I am very tolerant & understanding :)

However I'm not keen to stand around for hours on end gossiping about other people & their horses. I'm also happy to hear about the ladies children & her life but not when I'm trying to walk out the door to the muck pile as I need to get back to my own family! It's hard work constantly having to stop to hear what she's saying (because she speaks v quietly) when I'm busy. There's got to be a balance! :)

Don't do it then! You are moaning about something that only you has the power to change. If you can't hear what she's saying, tell her! Say "I'm sorry, I can hear you're speaking but not what you're saying". If you're walking off to the muck heap, either just carry on walking & ignore her or say "sorry, just off to the muck heap, can't stop".

I don't believe she's a lonely person, far from it. I'm not the sort of person who would dismiss someone who is vulnerable- she's just a bit full of herself, nice enough tho :)

PS. I think saying nothing & putting on a smile when she tells me her young child lets themself in my horses stable of their own accord when I'm not their tells you just how tolerant a person I am!

No, it doesn't tell us how tolerant you are, it tells us what a doormat you are. You need to tell her. Politely but firmly. You need to tell her that her children are NOT to go into your stable under any circumstances, and if it happens again, you need to be speaking to the yo as this is totally unacceptable behaviour.

I had tolerance and understanding up until yesterday afternoon. Now that part of me is dead. Dead and buried, in a cold shallow grave...

Hey, good to see you back, but hope everything's ok with you?
 
I am very tolerant & understanding :)

However I'm not keen to stand around for hours on end gossiping about other people & their horses. I'm also happy to hear about the ladies children & her life but not when I'm trying to walk out the door to the muck pile as I need to get back to my own family! It's hard work constantly having to stop to hear what she's saying (because she speaks v quietly) when I'm busy. There's got to be a balance! :)

I don't believe she's a lonely person, far from it.
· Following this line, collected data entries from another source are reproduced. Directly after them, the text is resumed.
(** X14.  A higher rate never shows a lower gauge: for non-negative rates
    the gauge reading of [formatSpeed] is monotone, also across the changes
    of unit. *)
Theorem gauge_is_monotone_in_the_rate (b1 b2 : Q) :
  0 <= b1 -> b1 <= b2 ->
  (gauge_value (formatSpeed b1) <= gauge_value (formatSpeed b2))%Z.
Proof.
  intros H0 H12.
  assert (H02 : 0 <= b2) by (eapply Qle_trans; eassumption).
  assert (Hpos : forall b, 0 <= b -> (0 <= gauge_value (formatSpeed b))%Z).
  { intros b Hb. destruct (Qeq_dec b 0) as [Hz|Hnz].
    - rewrite (formatSpeed_zero Hz). discriminate.
    - destruct (Qlt_le_dec (b / 1024) 1000) as [Hk|Hk].
      + rewrite (formatSpeed_kilo_eq Hnz Hk). unfold gauge_value. simpl.
        apply (kilo_reading_range (div1024_nonneg Hb) Hk).
      + rewrite (formatSpeed_mega_eq Hk). unfold gauge_value. simpl.
        pose proof (proj2 (mega_reading_range (div1024_le Hk))). lia. }
  destruct (Qeq_dec b1 0) as [Hz1|Hnz1].
  { rewrite (formatSpeed_zero Hz1). now apply Hpos. }
  assert (Hnz2 : ~ b2 == 0) by lra.
  pose proof (div1024_le H12) as Hk12.
  destruct (Qlt_le_dec (b1 / 1024) 1000) as [Hk1|Hk1];
    destruct (Qlt_le_dec (b2 / 1024) 1000) as [Hk2|Hk2].
  - rewrite (formatSpeed_kilo_eq Hnz1 Hk1), (formatSpeed_kilo_eq Hnz2 Hk2).
    unfold gauge_value. simpl. apply Math_round_monotone.
    unfold Qdiv at 1 3. apply Qmult_le_compat_r; [|discriminate].
    apply toFixed1_monotone; [now apply div1024_nonneg | exact Hk12].
  - rewrite (formatSpeed_kilo_eq Hnz1 Hk1), (formatSpeed_mega_eq Hk2).
    unfold gauge_value. simpl.
    pose proof (proj2 (kilo_reading_range (div1024_nonneg H0) Hk1)).
    pose proof (proj2 (mega_reading_range (div1024_le Hk2))). lia.
  - exfalso. lra.
  - rewrite (formatSpeed_mega_eq Hk1), (formatSpeed_mega_eq Hk2).
    unfold gauge_value. simpl. apply Math_round_monotone.
    apply Qmult_le_compat_r; [|discriminate].
    apply toFixed1_monotone.
    + apply div1024_nonneg. now apply div1024_nonneg.
    + now apply div1024_le.
Qed.

Lemma gauge_is_monotone_in_the_rate_witness :
  (gauge_value (formatSpeed 1023999) <= gauge_value (formatSpeed 1024000))%Z.
Proof.
  apply gauge_is_monotone_in_the_rate; discriminate.
Defined.

End FiguresMore.

(** ** The figures under the chart and the ring of a gauge *)
Section PresentationFacts.

Import Aggregator.
Import Presentation.

Lemma toFixed1_compat x y : x == y -> toFixed 1 x == toFixed 1 y.
Proof.
  intros H. unfold toFixed.
  assert (E1 : Qle_bool (10 ^ 21) (Qabs x) = Qle_bool (10 ^ 21) (Qabs y))
    by now rewrite H.
  assert (E2 : Qle_bool 0 x = Qle_bool 0 y) by now rewrite H.
  assert (E3 : Qfloor (Qabs x * inject_Z (10 ^ Z.of_nat 1) + (1 # 2))
               = Qfloor (Qabs y * inject_Z (10 ^ Z.of_nat 1) + (1 # 2)))
    by now rewrite H.
  rewrite E1, E2, E3.
  destruct (Qle_bool (10 ^ 21) (Qabs y)); [exact H|].
  destruct (Qle_bool 0 y); reflexivity.
Qed.

(** [formatSpeed] does not tell equal numbers apart. *)
Lemma formatSpeed_compat b b' :
  b == b' ->
  unit (formatSpeed b) = unit (formatSpeed b')
  /\ val (formatSpeed b) == val (formatSpeed b').
Proof.
  intros H. unfold formatSpeed, parseFloat.
  assert (E1 : Qeq_bool b 0 = Qeq_bool b' 0) by now rewrite H.
  assert (E2 : Qle_bool 1000 (b / 1024) = Qle_bool 1000 (b' / 1024))
    by now rewrite H.
  rewrite E1, E2.
  destruct (Qeq_bool b' 0); [split; reflexivity|].
  destruct (Qle_bool 1000 (b' / 1024)); simpl; (split; [reflexivity|]);
    apply toFixed1_compat; now rewrite H.
Qed.

Lemma lastUsage_after_push usage now h :
  lastUsage (push_usage usage now h)
  = (Si.rx_sec usage / 1024, Si.tx_sec usage / 1024).
Proof.
  unfold lastUsage, push_usage, slice_last.
  rewrite length_skipn, nth_error_skipn, length_app. simpl List.length.
  replace (List.length h + 1 - 40
           + (List.length h + 1 - (List.length h + 1 - 40) - 1))%nat
    with (List.length h + 0)%nat by lia.
  rewrite nth_error_app2 by lia.
  replace (List.length h + 0 - List.length h)%nat with 0%nat by lia.
  reflexivity.
Qed.

(** X15.  The download and upload figures are those of the newest sample.
    For a usage answer whose rates are numbers that divide by 1024 without
    underflow (the quotient is again a double), the figures right after the
    answer is applied are what [formatSpeed] makes of the answer's own
    rx_sec and tx_sec: the division by 1024 for the chart and the product by
    1024 for the figure cancel, whatever was in the history.  While the
    history is empty both figures are 0 B/s. *)
Theorem figures_show_the_newest_sample
        (st : state) (id : nat) (usage : Si.NetworkStats) (now : string) :
  suspended id AwaitUsage (ticks st) = true ->
  is_double (Si.rx_sec usage) -> is_double (Si.rx_sec usage / 1024) ->
  is_double (Si.tx_sec usage) -> is_double (Si.tx_sec usage / 1024) ->
  (unit (dl (usageHistory
               (step st (UsageResult id (Fulfilled (Some usage)) now))))
   = unit (formatSpeed (Si.rx_sec usage))
   /\ val (dl (usageHistory
                 (step st (UsageResult id (Fulfilled (Some usage)) now))))
      == val (formatSpeed (Si.rx_sec usage)))
  /\ (unit (ul (usageHistory
                  (step st (UsageResult id (Fulfilled (Some usage)) now))))
      = unit (formatSpeed (Si.tx_sec usage))
      /\ val (ul (usageHistory
                    (step st (UsageResult id (Fulfilled (Some usage)) now))))
         == val (formatSpeed (Si.tx_sec usage)))
  /\ dl [] = mkSpeed 0 "B/s" /\ ul [] = mkSpeed 0 "B/s".
Proof.
  intros Hs _ _ _ _. simpl. rewrite Hs. simpl. unfold dl, ul.
  rewrite lastUsage_after_push. simpl.
  split; [|split; [|split; reflexivity]];
    apply formatSpeed_compat; field.
Qed.

(** The theorem on the second of two polls, whose answer carries 2048 and
    1024 bytes per second. *)
Lemma figures_show_the_newest_sample_witness :
  unit (dl (usageHistory (run init (two_polls h23 1000%Z 2500%Z))))
  = "KB/s"%string
  /\ val (dl (usageHistory (run init (two_polls h23 1000%Z 2500%Z)))) == 2.
Proof.
  assert (D1 : is_double (Si.rx_sec some_usage)).
  { exists 1%Z, 11%Z. repeat split; try lia; try discriminate. }
  assert (D2 : is_double (Si.rx_sec some_usage / 1024)).
  { exists 1%Z, 1%Z. repeat split; try lia; try discriminate. }
  assert (D3 : is_double (Si.tx_sec some_usage)).
  { exists 1%Z, 10%Z. repeat split; try lia; try discriminate. }
  assert (D4 : is_double (Si.tx_sec some_usage / 1024)).
  { exists 1%Z, 0%Z. repeat split; try lia; try discriminate. }
  destruct (@figures_show_the_newest_sample
              (run init (firstn 5 (two_polls h23 1000%Z 2500%Z))) 1
              some_usage (toLocaleTimeString h23 2500%Z) eq_refl
              D1 D2 D3 D4)
    as [[Hu Hv] _].
  split; [exact Hu|]. eapply Qeq_trans; [exact Hv | reflexivity].
Defined.

Lemma Math_min_cases x y :
  (x <= y /\ Math_min x y = x) \/ (y < x /\ Math_min x y = y).
Proof.
  unfold Math_min. destruct (Qle_bool x y) eqn:E.
  - left. split; [now apply Qle_bool_iff | reflexivity].
  - right. split; [|reflexivity]. apply Qnot_le_lt. intros H.
    apply Qle_bool_iff in H. congruence.
Qed.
I'm not the sort of person who would dismiss someone who is vulnerable- she's just a bit full of herself, nice enough tho :)

PS. I think saying nothing & putting on a smile when she tells me her young child lets themself in my horses stable of their own accord when I'm not their tells you just how tolerant a person I am!


Fair points and I apologise :)

There is a lady on my yard who is also lovely but chatty

If I'm on my way out the door but coming back ie going to muck heap, I shout hang on back in a sec and carry on.

I tell her that since that cold you had last week your ears are blocked so you can't hear what she is saying when your mucking out. Then carry on mucking out. If she really wants to chat she will come closer. At least that way you won't have to struggle to hear her

Sometimes we have to be honest.ie tell her several times if needed that you can't hear her, or don't answer at all. Then as your normally friendly she will realise you really can't hear her.